Dopo l’ennesima prova positiva, Antonio Floro Flores analizza la prestazione del Benevento mettendo in evidenza l’identità chiara della squadra: un gruppo votato all’attacco, capace di proporre calcio e di creare numerose occasioni da gol. Le difficoltà iniziali e i gol subiti vengono letti come episodi, frutto di ingenuità e cali di concentrazione, ma mai di un problema strutturale. La reazione immediata della squadra, compatta e determinata, è per il tecnico il segnale più importante.

Floro Flores sottolinea come il Benevento resti una delle migliori difese del campionato e rimarca la necessità di crescere nella gestione dei finali di gara, evitando distrazioni quando la partita sembra già chiusa. La mole di gioco e le occasioni create, secondo l’allenatore, avrebbero potuto portare a un punteggio ancora più largo.

Ampio spazio anche al tema tattico: nessun modulo fisso, ma massima libertà di scelta in base ai giocatori e al tipo di partita. Dal 4-3-3 al 4-2-3-1 fino al 3-4-3, il Benevento dimostra di saper interpretare più sistemi senza perdere identità. La prestazione di squadra e il sacrificio degli attaccanti vengono evidenziati come elementi fondamentali del gioco.

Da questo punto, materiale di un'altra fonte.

Lemma len_blocks_wire bs : len (blocks_wire bs) = 4 * len bs.
Proof.
  induction bs as [|b bs IH]; [done|].
  change (blocks_wire (b :: bs)) with (block_wire b ++ blocks_wire bs).
  rewrite len_app, IH, len_cons. unfold block_wire. len_lia.
Qed.

Lemma land_bit_truth a i : 0 <= i -> truth (Z.land a (Z.shiftl 1 i)) = Z.testbit a i.
Proof.
  intros Hi. unfold truth. rewrite Z.shiftl_1_l.
  destruct (Z.testbit a i) eqn:E.
  - destruct (Z.eqb_spec (Z.land a (2 ^ i)) 0) as [H0|]; [|done].
    apply (f_equal (fun z => Z.testbit z i)) in H0.
    by rewrite Z.land_spec, Z.pow2_bits_true, E, Z.bits_0 in H0 by done.
  - replace (Z.land a (2 ^ i)) with 0; [done|]. apply Z.bits_inj'. intros j Hj.
    rewrite Z.bits_0, Z.land_spec, Z.pow2_bits_eqb by done.
    destruct (Z.eqb_spec i j) as [->|]; [by rewrite E|by rewrite andb_false_r].
Qed.

Lemma parse_bits_spec pid blp i k room :
  0 <= i -> 0 <= room ->
  nack_parse_bits pid blp i k room =
  take (Z.to_nat room) ((fun i => u16 (pid + i + 1)) <$>
    filter (fun i => Z.testbit blp i) (seqZ i (Z.of_nat k))).
Proof.
  revert i room. induction k as [|k IH]; intros i room Hi Hr.
  { rewrite seqZ_nil by lia. cbn. by destruct (Z.to_nat room). }
  cbn [nack_parse_bits]. destruct (Z.ltb_spec 0 room).
  2: { by replace (Z.to_nat room) with 0%nat by lia. }
  rewrite (seqZ_cons i) by lia. rewrite land_bit_truth by done.
  replace (Z.pred (Z.of_nat (S k))) with (Z.of_nat k) by lia.
  destruct (Z.testbit blp i) eqn:E.
  - rewrite filter_cons_True by (by rewrite E). rewrite IH by lia.
    replace (Z.to_nat room) with (S (Z.to_nat (room - 1))) by lia. done.
  - rewrite filter_cons_False by (rewrite E; by intros []). by rewrite IH by lia.
Qed.

Lemma parse_block_here pid blp room :
  0 < room ->
  pid :: nack_parse_bits pid blp 0 16 (room - 1) =
  take (Z.to_nat room) (block_nums (pid, blp)).
Proof.
  intros Hr. rewrite parse_bits_spec by lia.
  by replace (Z.to_nat room) with (S (Z.to_nat (room - 1))) by lia.
Qed.

Definition u16_pair (b : Z * Z) : Prop := is_u16 b.1 /\ is_u16 b.2.

Lemma parse_blocks_spec bs fuel pre post l room :
  (length bs < fuel)%nat -> l = len pre + 4 * len bs -> 0 <= room ->
  Forall u16_pair bs ->
  nack_parse_blocks fuel (pre ++ blocks_wire bs ++ post) l (len pre) room =
  Ok (take (Z.to_nat room) (bs ≫= block_nums)).
Proof.
  revert fuel pre l room. induction bs as [|[pid blp] bs IH];
    intros fuel pre l room Hf -> Hr Hb; (destruct fuel as [|fuel]; [simpl in Hf; lia|]);
    cbn [nack_parse_blocks].
  { replace (_ <=? _) with false by len_lia. by destruct (Z.to_nat room). }
  rewrite len_cons. pose proof (len_nonneg bs).
  replace (_ <=? _) with true by lia. destruct (Z.ltb_spec 0 room).
  2: { by replace (Z.to_nat room) with 0%nat by lia. }
  cbn [andb]. apply Forall_cons in Hb as [[Hp Hbl] Hb]. cbn [fst snd] in *.
  change (blocks_wire ((pid, blp) :: bs)) with
    ((be16 pid ++ be16 blp) ++ blocks_wire bs).
  rewrite <- !app_assoc, (read_u16_mid pre _ _ (len pre)) by done. cbn [mbind res_bind].
  rewrite (app_assoc pre), (read_u16_mid (pre ++ be16 pid)) by (done || len_lia). cbn [mbind res_bind].
  rewrite app_assoc. rewrite parse_block_here by done.
  set (here := take _ _). set (pre' := (pre ++ be16 pid) ++ be16 blp).
  assert (Hl : len here <= room) by (unfold here; rewrite len_take; lia).
  replace (len pre + 4) with (len pre') by (unfold pre'; len_lia).
  rewrite IH; [|simpl in Hf; lia|unfold pre'; len_lia|lia|done].
  cbn [mbind res_bind]. f_equal. rewrite bind_cons, take_app. fold here. f_equal. f_equal.
  unfold here. rewrite len_take. unfold len. lia.
Qed.

(** Setting one bit adds at most one number. *)
Lemma blp_bits_grow blp blp' d :
  (forall i, 0 <= i < 16 -> Z.testbit blp' i = true ->
     Z.testbit blp i = true \/ i = d) ->
  (length (blp_bits blp') <= S (length (blp_bits blp)))%nat.
Proof.
  intros H. change (S (length (blp_bits blp))) with (length (d :: blp_bits blp)).
  apply submseteq_length, NoDup_submseteq.
  { apply NoDup_filter, NoDup_seqZ. }
  intros i [Ht Hi]%list_elem_of_filter. rewrite elem_of_cons.
  destruct (H i) as [Hb | ->]; [apply elem_of_seqZ in Hi; lia|by apply Is_true_true|right|by left].
  apply list_elem_of_filter. split; [by apply Is_true_true|done].
Qed.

Infine, il tecnico pone l’accento sul valore umano del gruppo. Anche gli episodi di tensione in campo vengono considerati normali in una squadra che vuole vincere, purché restino episodi isolati e si risolvano subito. Sul mercato il messaggio è chiaro: eventuali innesti dovranno alzare il livello di una rosa già ampia e competitiva, composta da giocatori di valore che, nonostante il poco spazio, sono richiesti da altri club.